Work instructions ::
Exactly as written, restate the material below from its first line through the line containing "assert (∀ (h", and stop there.

---*---

Lemma rule_reason_none m snapshot rule_name :
  rule_reason m snapshot rule_name = None ↔ ∀ r, rule_name = Some r → rule_citable m snapshot r.
Proof.
  unfold rule_reason, rule_citable. destruct rule_name as [r|]; [|naive_solver]. cbv zeta.
  assert (∀ (h : PolicySnapshot → bool),
    (h <$> snapshot ≠ Some false ↔ ∀ s, snapshot = Some s → h s = true)) as Hh.
  { intros h. destruct snapshot as [s|]; cbn; [|naive_solver]. destruct (h s) eqn:E; naive_solver congruence. }
  split.
  - intros H r' [= <-]. destruct (r =?s _); [by rewrite document_reason_none, Hh in H|].
    destruct (r =?s _); [by rewrite document_reason_none, Hh in H|]. intros Hp. rewrite Hp in H.
    destruct (py_any _ _) eqn:Hany; [|done]. apply existsb_exists in Hany as (b & Hb & Hd).
    exists b. by rewrite list_elem_of_In, <- (bool_decide_eq_true _).
  - intros H. specialize (H r eq_refl). destruct (r =?s _); [by rewrite document_reason_none, Hh|].
    destruct (r =?s _); [by rewrite document_reason_none, Hh|].
    destruct (startswith r SERVICE_DEFAULTS_PREFIX); [|done]. destruct (H eq_refl) as (b & Hb & Hd).
    cbn [andb]. replace (py_any _ _) with true; [done|]. symmetry. apply existsb_exists. exists b.
    rewrite <- list_elem_of_In. split; [done|]. by apply bool_decide_eq_true.
Qed.

(** Attribution is accepted exactly when every reference of the finding names a code block of
    the call manifest, at the revision of its side of the pull request, with all its lines shown, and
    the rule it names, if any, is a document shown with content or the defaults of the manifest. *)
Theorem v2_attribution_exact f m pr_meta snapshot :
  validate_v2_attribution f m pr_meta snapshot = None ↔
  Forall (evidence_shown m pr_meta) (f2_evidence_refs f)
  ∧ ∀ r, fg_rule_name (f2_finding f) = Some r → rule_citable m snapshot r.
Proof.
  unfold validate_v2_attribution. rewrite <- rule_reason_none.
  rewrite <- (Forall_iff _ _ _ (evidence_reason_none m pr_meta)), <- first_reason_none.
  destruct (first_reason _ _); naive_solver.
Qed.

(** A finding on the two adjacent lines of a file with a gap. *)
Definition sample_finding (line : Z) : ReviewFindingV2 :=
  mkReviewFindingV2
    (mkReviewFinding (u8 "a.py") line (Some 1) Sev_high Cat_correctness (u8 "Check the guard")
       (u8 "The guard is missing.") None (1 # 1) None)
    [mkEvidenceRef (u8 "file-a-py") 1 2].

Lemma v2_coordinates_exact_witness :
  ∃ r, validate_v2_coordinates (sample_finding 2) [gap_file] [gap_file] ∅ = Ok r
       ∧ coordinate_verdict (sample_finding 2) [gap_file] [gap_file] ∅ r.
Proof.
  apply (v2_coordinates_exact (sample_finding 2) [gap_file] [gap_file] ∅). vm_compute. reflexivity.
Defined.

Example coordinates_gap :
  validate_v2_coordinates (sample_finding 7) [gap_file] [gap_file] ∅ = Ok (Some (u8 "cross_hunk_range")).
Proof. vm_compute. reflexivity. Qed.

---*---

Result of the task ::
Lemma rule_reason_none m snapshot rule_name :
  rule_reason m snapshot rule_name = None ↔ ∀ r, rule_name = Some r → rule_citable m snapshot r.
Proof.
  unfold rule_reason, rule_citable. destruct rule_name as [r|]; [|naive_solver]. cbv zeta.
  assert (∀ (h : PolicySnapshot → bool),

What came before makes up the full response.